═══ DATA RECORDS ═══

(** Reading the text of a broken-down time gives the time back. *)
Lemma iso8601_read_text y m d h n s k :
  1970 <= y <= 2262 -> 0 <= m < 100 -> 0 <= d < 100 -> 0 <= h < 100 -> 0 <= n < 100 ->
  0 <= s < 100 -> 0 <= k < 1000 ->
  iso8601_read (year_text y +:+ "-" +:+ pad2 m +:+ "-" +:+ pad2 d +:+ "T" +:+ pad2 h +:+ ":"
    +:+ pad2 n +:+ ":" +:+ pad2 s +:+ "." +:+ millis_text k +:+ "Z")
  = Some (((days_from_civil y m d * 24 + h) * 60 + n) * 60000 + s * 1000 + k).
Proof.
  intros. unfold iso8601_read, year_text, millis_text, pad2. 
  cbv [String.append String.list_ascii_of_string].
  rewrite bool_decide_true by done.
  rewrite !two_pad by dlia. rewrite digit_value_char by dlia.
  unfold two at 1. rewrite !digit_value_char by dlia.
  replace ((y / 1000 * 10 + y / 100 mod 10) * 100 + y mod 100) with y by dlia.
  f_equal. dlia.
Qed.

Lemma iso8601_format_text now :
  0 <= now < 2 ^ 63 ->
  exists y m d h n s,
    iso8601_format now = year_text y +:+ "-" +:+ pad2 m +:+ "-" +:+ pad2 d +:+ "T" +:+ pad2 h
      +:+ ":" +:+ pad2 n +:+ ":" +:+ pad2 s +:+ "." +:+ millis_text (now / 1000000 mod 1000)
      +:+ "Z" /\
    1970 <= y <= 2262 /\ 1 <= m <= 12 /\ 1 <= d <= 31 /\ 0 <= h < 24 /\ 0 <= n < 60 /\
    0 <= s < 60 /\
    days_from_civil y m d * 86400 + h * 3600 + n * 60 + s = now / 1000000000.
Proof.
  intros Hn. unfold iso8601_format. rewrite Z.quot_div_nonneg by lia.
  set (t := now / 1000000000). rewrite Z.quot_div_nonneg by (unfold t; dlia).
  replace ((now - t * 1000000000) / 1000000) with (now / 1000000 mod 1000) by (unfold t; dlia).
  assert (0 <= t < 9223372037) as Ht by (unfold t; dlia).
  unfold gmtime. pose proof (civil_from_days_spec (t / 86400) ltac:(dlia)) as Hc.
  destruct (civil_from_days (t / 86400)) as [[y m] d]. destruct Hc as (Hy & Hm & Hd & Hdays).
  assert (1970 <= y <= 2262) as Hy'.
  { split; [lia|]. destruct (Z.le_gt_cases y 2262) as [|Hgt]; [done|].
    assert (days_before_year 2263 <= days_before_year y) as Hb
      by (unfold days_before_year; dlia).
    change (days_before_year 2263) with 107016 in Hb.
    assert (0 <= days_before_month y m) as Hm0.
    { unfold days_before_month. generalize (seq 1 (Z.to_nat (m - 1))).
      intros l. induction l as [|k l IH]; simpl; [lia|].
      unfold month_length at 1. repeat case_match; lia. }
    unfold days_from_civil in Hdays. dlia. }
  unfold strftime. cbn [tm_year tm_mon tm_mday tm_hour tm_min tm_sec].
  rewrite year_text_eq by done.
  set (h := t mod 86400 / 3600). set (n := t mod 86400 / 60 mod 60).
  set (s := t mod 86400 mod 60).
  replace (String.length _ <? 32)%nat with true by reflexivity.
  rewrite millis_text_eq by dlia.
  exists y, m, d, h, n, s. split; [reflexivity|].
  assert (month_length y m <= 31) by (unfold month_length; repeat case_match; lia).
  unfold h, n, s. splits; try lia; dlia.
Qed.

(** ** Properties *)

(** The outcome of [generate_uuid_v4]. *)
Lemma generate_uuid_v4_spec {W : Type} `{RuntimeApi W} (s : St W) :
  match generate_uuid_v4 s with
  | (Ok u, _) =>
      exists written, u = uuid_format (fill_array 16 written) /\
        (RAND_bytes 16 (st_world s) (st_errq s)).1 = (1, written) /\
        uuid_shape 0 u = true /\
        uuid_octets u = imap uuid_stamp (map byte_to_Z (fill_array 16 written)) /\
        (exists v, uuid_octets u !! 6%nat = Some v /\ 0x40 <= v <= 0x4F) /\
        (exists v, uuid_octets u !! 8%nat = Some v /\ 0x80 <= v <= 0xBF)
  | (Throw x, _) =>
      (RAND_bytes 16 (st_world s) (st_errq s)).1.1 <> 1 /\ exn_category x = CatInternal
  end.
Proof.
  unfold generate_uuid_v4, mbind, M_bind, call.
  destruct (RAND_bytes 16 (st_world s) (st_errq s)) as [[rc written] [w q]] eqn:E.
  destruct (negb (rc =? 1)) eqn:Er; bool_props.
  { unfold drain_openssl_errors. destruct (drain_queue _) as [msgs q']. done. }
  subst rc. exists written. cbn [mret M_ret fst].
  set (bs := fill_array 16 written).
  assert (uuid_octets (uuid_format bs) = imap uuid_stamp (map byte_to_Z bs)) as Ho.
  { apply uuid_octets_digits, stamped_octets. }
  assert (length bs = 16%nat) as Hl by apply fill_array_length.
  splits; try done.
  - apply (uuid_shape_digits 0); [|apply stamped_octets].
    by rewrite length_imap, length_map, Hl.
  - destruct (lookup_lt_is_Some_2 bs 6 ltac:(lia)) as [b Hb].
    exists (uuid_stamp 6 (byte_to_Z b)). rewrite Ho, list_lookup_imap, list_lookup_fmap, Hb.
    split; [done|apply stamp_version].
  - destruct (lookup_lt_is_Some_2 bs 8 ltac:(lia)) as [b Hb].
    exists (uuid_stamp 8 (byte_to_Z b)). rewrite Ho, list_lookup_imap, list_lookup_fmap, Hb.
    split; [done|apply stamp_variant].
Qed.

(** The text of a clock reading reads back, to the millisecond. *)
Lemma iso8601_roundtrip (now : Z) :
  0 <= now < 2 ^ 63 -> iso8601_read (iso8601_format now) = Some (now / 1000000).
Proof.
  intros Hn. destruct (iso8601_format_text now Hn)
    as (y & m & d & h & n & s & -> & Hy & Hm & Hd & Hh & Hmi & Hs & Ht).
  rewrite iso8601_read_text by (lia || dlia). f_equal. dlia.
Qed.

═══

WORK TO BE COMPLETED:
Each line of the records must be reproduced exactly.

EXPECTED OUTPUT:
(** Reading the text of a broken-down time gives the time back. *)
Lemma iso8601_read_text y m d h n s k :
  1970 <= y <= 2262 -> 0 <= m < 100 -> 0 <= d < 100 -> 0 <= h < 100 -> 0 <= n < 100 ->
  0 <= s < 100 -> 0 <= k < 1000 ->
  iso8601_read (year_text y +:+ "-" +:+ pad2 m +:+ "-" +:+ pad2 d +:+ "T" +:+ pad2 h +:+ ":"
    +:+ pad2 n +:+ ":" +:+ pad2 s +:+ "." +:+ millis_text k +:+ "Z")
  = Some (((days_from_civil y m d * 24 + h) * 60 + n) * 60000 + s * 1000 + k).
Proof.
  intros. unfold iso8601_read, year_text, millis_text, pad2. 
  cbv [String.append String.list_ascii_of_string].
  rewrite bool_decide_true by done.
  rewrite !two_pad by dlia. rewrite digit_value_char by dlia.
  unfold two at 1. rewrite !digit_value_char by dlia.
  replace ((y / 1000 * 10 + y / 100 mod 10) * 100 + y mod 100) with y by dlia.
  f_equal. dlia.
Qed.

Lemma iso8601_format_text now :
  0 <= now < 2 ^ 63 ->
  exists y m d h n s,
    iso8601_format now = year_text y +:+ "-" +:+ pad2 m +:+ "-" +:+ pad2 d +:+ "T" +:+ pad2 h
      +:+ ":" +:+ pad2 n +:+ ":" +:+ pad2 s +:+ "." +:+ millis_text (now / 1000000 mod 1000)
      +:+ "Z" /\
    1970 <= y <= 2262 /\ 1 <= m <= 12 /\ 1 <= d <= 31 /\ 0 <= h < 24 /\ 0 <= n < 60 /\
    0 <= s < 60 /\
    days_from_civil y m d * 86400 + h * 3600 + n * 60 + s = now / 1000000000.
Proof.
  intros Hn. unfold iso8601_format. rewrite Z.quot_div_nonneg by lia.
  set (t := now / 1000000000). rewrite Z.quot_div_nonneg by (unfold t; dlia).
  replace ((now - t * 1000000000) / 1000000) with (now / 1000000 mod 1000) by (unfold t; dlia).
  assert (0 <= t < 9223372037) as Ht by (unfold t; dlia).
  unfold gmtime. pose proof (civil_from_days_spec (t / 86400) ltac:(dlia)) as Hc.
  destruct (civil_from_days (t / 86400)) as [[y m] d]. destruct Hc as (Hy & Hm & Hd & Hdays).
  assert (1970 <= y <= 2262) as Hy'.
  { split; [lia|]. destruct (Z.le_gt_cases y 2262) as [|Hgt]; [done|].
    assert (days_before_year 2263 <= days_before_year y) as Hb
      by (unfold days_before_year; dlia).
    change (days_before_year 2263) with 107016 in Hb.
    assert (0 <= days_before_month y m) as Hm0.
    { unfold days_before_month. generalize (seq 1 (Z.to_nat (m - 1))).
      intros l. induction l as [|k l IH]; simpl; [lia|].
      unfold month_length at 1. repeat case_match; lia. }
    unfold days_from_civil in Hdays. dlia. }
  unfold strftime. cbn [tm_year tm_mon tm_mday tm_hour tm_min tm_sec].
  rewrite year_text_eq by done.
  set (h := t mod 86400 / 3600). set (n := t mod 86400 / 60 mod 60).
  set (s := t mod 86400 mod 60).
  replace (String.length _ <? 32)%nat with true by reflexivity.
  rewrite millis_text_eq by dlia.
  exists y, m, d, h, n, s. split; [reflexivity|].
  assert (month_length y m <= 31) by (unfold month_length; repeat case_match; lia).
  unfold h, n, s. splits; try lia; dlia.
Qed.

(** ** Properties *)

(** The outcome of [generate_uuid_v4]. *)
Lemma generate_uuid_v4_spec {W : Type} `{RuntimeApi W} (s : St W) :
  match generate_uuid_v4 s with
  | (Ok u, _) =>
      exists written, u = uuid_format (fill_array 16 written) /\
        (RAND_bytes 16 (st_world s) (st_errq s)).1 = (1, written) /\
        uuid_shape 0 u = true /\
        uuid_octets u = imap uuid_stamp (map byte_to_Z (fill_array 16 written)) /\
        (exists v, uuid_octets u !! 6%nat = Some v /\ 0x40 <= v <= 0x4F) /\
        (exists v, uuid_octets u !! 8%nat = Some v /\ 0x80 <= v <= 0xBF)
  | (Throw x, _) =>
      (RAND_bytes 16 (st_world s) (st_errq s)).1.1 <> 1 /\ exn_category x = CatInternal
  end.
Proof.
  unfold generate_uuid_v4, mbind, M_bind, call.
  destruct (RAND_bytes 16 (st_world s) (st_errq s)) as [[rc written] [w q]] eqn:E.
  destruct (negb (rc =? 1)) eqn:Er; bool_props.
  { unfold drain_openssl_errors. destruct (drain_queue _) as [msgs q']. done. }
  subst rc. exists written. cbn [mret M_ret fst].
  set (bs := fill_array 16 written).
  assert (uuid_octets (uuid_format bs) = imap uuid_stamp (map byte_to_Z bs)) as Ho.
  { apply uuid_octets_digits, stamped_octets. }
  assert (length bs = 16%nat) as Hl by apply fill_array_length.
  splits; try done.
  - apply (uuid_shape_digits 0); [|apply stamped_octets].
    by rewrite length_imap, length_map, Hl.
  - destruct (lookup_lt_is_Some_2 bs 6 ltac:(lia)) as [b Hb].
    exists (uuid_stamp 6 (byte_to_Z b)). rewrite Ho, list_lookup_imap, list_lookup_fmap, Hb.
    split; [done|apply stamp_version].
  - destruct (lookup_lt_is_Some_2 bs 8 ltac:(lia)) as [b Hb].
    exists (uuid_stamp 8 (byte_to_Z b)). rewrite Ho, list_lookup_imap, list_lookup_fmap, Hb.
    split; [done|apply stamp_variant].
Qed.

(** The text of a clock reading reads back, to the millisecond. *)
Lemma iso8601_roundtrip (now : Z) :
  0 <= now < 2 ^ 63 -> iso8601_read (iso8601_format now) = Some (now / 1000000).
Proof.
  intros Hn. destruct (iso8601_format_text now Hn)
    as (y & m & d & h & n & s & -> & Hy & Hm & Hd & Hh & Hmi & Hs & Ht).
  rewrite iso8601_read_text by (lia || dlia). f_equal. dlia.
Qed.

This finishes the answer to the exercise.